American botanist and biologist

Clarence Emmeren Kobuski (January 9, 1900 – May 9, 1963) was an American botanist and biologist. He was the curator of the Arnold Arboretum and the Gray Herbarium at Harvard University from 1954 until his death in 1963. He never married nor had any children.

== Early life ==
Kobuski was born in Gloversville, New York to Frank Kobuski (October 9, 1867 – December 15, 1939) and Justina Kobuski (née Unger) (February 1872 - ?). Their third of five children and their second son. His father was a baker who owned and operated Kobuski & Solocsky Bakery in Gloversville until his death, when Clarence's brother, Lawrence Kobuski took over.

== Education ==
Clarence received his undergraduate degree in botany from Cornell University in 1924. He went on to study for his doctorate at the Missouri Botanical Gardens under the tutelage of professor Jesse More Greenman.

== Harvard ==
Kobuski was first hired by Harvard University in 1927 as an editor of the Journal of the Arnold Arboretum.
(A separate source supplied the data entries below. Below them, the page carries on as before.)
(** Carol starts a client, joins the group and receives bob's message;
    later she receives alice's tombstone for it, deletes it, receives it
    again and leaves. *)
Definition carol_starts : list Call :=
  [call_joinConversation room; call_init true; call_subscribe true "room" 7;
   call_deliver "room" (deliver bob_room_message)].
Definition carol_goes_on : list Call :=
  [call_deliver "room" (deliver alice_tombstone);
   call_deleteMessage (wire_messageId bob_room_message);
   call_deliver "room" (deliver bob_room_message);
   call_leaveConversation "room"].


End Scenario.

(** ** Bytes, a finite type *)

#[global] Instance byte_finite : Finite byte.
Proof.
  refine (bijective_finite Byte.of_bits).
  - intros b1 b2 Heq. by rewrite <- (Byte.to_bits_of_bits b1), Heq, Byte.to_bits_of_bits.
  - intros b. exists (Byte.to_bits b). apply Byte.of_bits_to_bits.
Defined.


(** ** Values equal as maps *)


(** ** Renderings that can be read back *)

(** A rendering [f] is cancellable when what it wrote can be read back off
    the front of a string: two renderings followed by anything are equal
    only for equal arguments and equal rests. *)
Definition Cancellable {A} (f : A → string) : Prop :=
  ∀ a b r r', f a +:+ r = f b +:+ r' → a = b ∧ r = r'.







(** Renderings put one after the other. *)
Definition after {A} (text : string) (f : A → string) : A → string :=
  λ a, text +:+ f a.

Definition key (name : string) : string := dquote +:+ name +:+ dquote +:+ ":".





(** ** A payload in two insertion orders *)

(** An object and the same object with its fields, and those of the object
    nested in it, inserted in another order. *)
Definition sample_payload : JValue :=
  JObj [("v", JNum 1); ("type", JStr "chat");
        ("nested", JObj [("b", JNull); ("a", JArr [JBool true; JStr "x"])])].

(** * Lemmas and theorems *)

(** ** Running the methods *)

(** Reduction of the run of a method, without unfolding the methods it
    calls. *)
Ltac proj :=
  cbn [outcome final effects identity waku config conversations handlers
       decoderCache encoderCache messages subscribed pendingTombstones
       set_waku set_conversations set_handlers set_decoderCache
       set_encoderCache set_messages set_subscribed set_pendingTombstones
       update perform throw mret M_ret unchanged app].

Lemma run_bind {A B} (m : M A) (k : A → M B) (self : ChatClient) :
  (m ≫= k) self =
  match outcome (m self) with
  | Thrown e =>
      {| outcome := Thrown e; final := final (m self); effects := effects (m self) |}
  | Returned a =>
      {| outcome := outcome (k a (final (m self)));
         final := final (k a (final (m self)));
         effects := effects (m self) ++ effects (k a (final (m self))) |}
  end.
Proof. reflexivity. Qed.

Lemma run_this_bind {B} (k : ChatClient → M B) (self : ChatClient) :
  (this ≫= k) self = k self self.
Proof. rewrite run_bind. simpl. by destruct (k self self). Qed.

Lemma client_eta (self : ChatClient) :
  {| identity := identity self; waku := waku self; config := config self;
     conversations := conversations self; handlers := handlers self;
     decoderCache := decoderCache self; encoderCache := encoderCache self;
     messages := messages self; subscribed := subscribed self;
     pendingTombstones := pendingTombstones self |} = self.
Proof. by destruct self. Qed.

(** ** [deleteMessage] *)

Lemma deleteMessage_absent (self : ChatClient) (messageId : string) :
  messages self !! messageId = None →
  deleteMessage messageId self =
  {| outcome := Returned (); final := self; effects := [] |}.
Proof.
  intros Hnone. unfold deleteMessage. rewrite run_this_bind, Hnone. reflexivity.
Qed.

Lemma deleteMessage_present (self : ChatClient) (messageId : string) (m : ChatMessage) :
  messages self !! messageId = Some m →
  deleteMessage messageId self =
  {| outcome := Returned ();
     final := set_messages (insert messageId (set_deleted true m)) self;
     effects := [] |}.
Proof.
  intros Hsome. unfold deleteMessage. rewrite run_this_bind, Hsome. reflexivity.
Qed.

(** C10: [deleteMessage] never throws and reaches no listener; on an
    identifier the store does not hold it changes nothing, and on a stored
    identifier it sets that message's [deleted] flag, keeping the message's
    other fields, every other stored message and every other part of the
    client. *)
Theorem deleteMessage_frame (self : ChatClient) (messageId : string) :
  let r := deleteMessage messageId self in
  outcome r = Returned () ∧ effects r = [] ∧
  match messages self !! messageId with
  | None => final r = self
  | Some m =>
      (∃ m', messages (final r) !! messageId = Some m' ∧
             deleted m' = true ∧
             message_id m' = message_id m ∧
             message_conversationId m' = message_conversationId m ∧
             senderId m' = senderId m ∧ text m' = text m ∧
             timestamp m' = timestamp m ∧ revoked m' = revoked m) ∧
      (∀ other, other ≠ messageId →
                messages (final r) !! other = messages self !! other) ∧
      pendingTombstones (final r) = pendingTombstones self ∧
      conversations (final r) = conversations self ∧
      handlers (final r) = handlers self ∧
      subscribed (final r) = subscribed self ∧
      identity (final r) = identity self ∧ waku (final r) = waku self
  end.
Proof.
  cbv zeta. destruct (messages self !! messageId) as [m|] eqn:Hm.
  - rewrite (deleteMessage_present _ _ _ Hm). simpl.
    repeat split; try done.
    + exists (set_deleted true m). rewrite lookup_insert_eq. by repeat split.
    + intros other Hne. by rewrite lookup_insert_ne.
  - rewrite (deleteMessage_absent _ _ Hm). by repeat split.
Qed.

(** ** [applyTombstone] *)

Lemma run_emit (conversationId : string) (event : ChatEvent) (self : ChatClient) :
  emit conversationId event self =
  {| outcome := Returned (); final := self;
     effects := map (λ handler, Delivered handler event)
                    (default [] (handlers self !! conversationId)) |}.
Proof.
  unfold emit. rewrite run_this_bind.
  by destruct (handlers self !! conversationId).
Qed.

Lemma applyTombstone_stored (conversationId : string) (t : Tombstone)
    (self : ChatClient) (m : ChatMessage) :
  messages self !! targetMessageId t = Some m →
  applyTombstone conversationId t self =
  {| outcome := Returned ();
     final := set_messages (insert (targetMessageId t) (set_revoked true m)) self;
     effects := map (λ handler, Delivered handler (tombstone_event t))
                    (default [] (handlers self !! conversationId)) |}.
Proof.
  intros Hm. unfold applyTombstone. rewrite run_this_bind, Hm, run_bind. proj.
  by rewrite run_emit.
Qed.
He continued in this capacity until 1936 when he became an associate curator of the Arnold Arboretum and the Gray Herbarium. On October 9, 1942, he enlisted in the US Army serving until early 1946, taking a leave of absence from Harvard during this time. In 1954 Kobuski, or "K" as he was known, was hired to be the head curator of both the Arnold Arboretum and Gray Herbarium. Positions he held until his death in 1963. While there Kuboski oversaw the integration of the major herbarium collections of both the Arnold Arboretum and the Gray Herbarium into one single integrated collection of well over 2 million specimens. Through his work while at Harvard he became widely known for his expertise on the flora of Asia, the tropical flora of Central America, as well as the Acanthus Family.

== Death ==
Clarence Kobuski died at his home in Weston, Massachusetts on May 9, 1963.

==Selected publications==
- 1926. A review of the genus Priva. pg. 34
- 1928. A monograph of the American species of the genus Dyschoriste. Ed. Washington University
- 1937. Studies in Theaceae. II Cleyera. 118 Journal of the Arnold Arboretum, Volume XVIII, pp. 119–123

== Abbreviation ==
In botany, the author abbreviation used to indicate Clarence Emmeren Kobuski as the authority for species' names is Kobuski.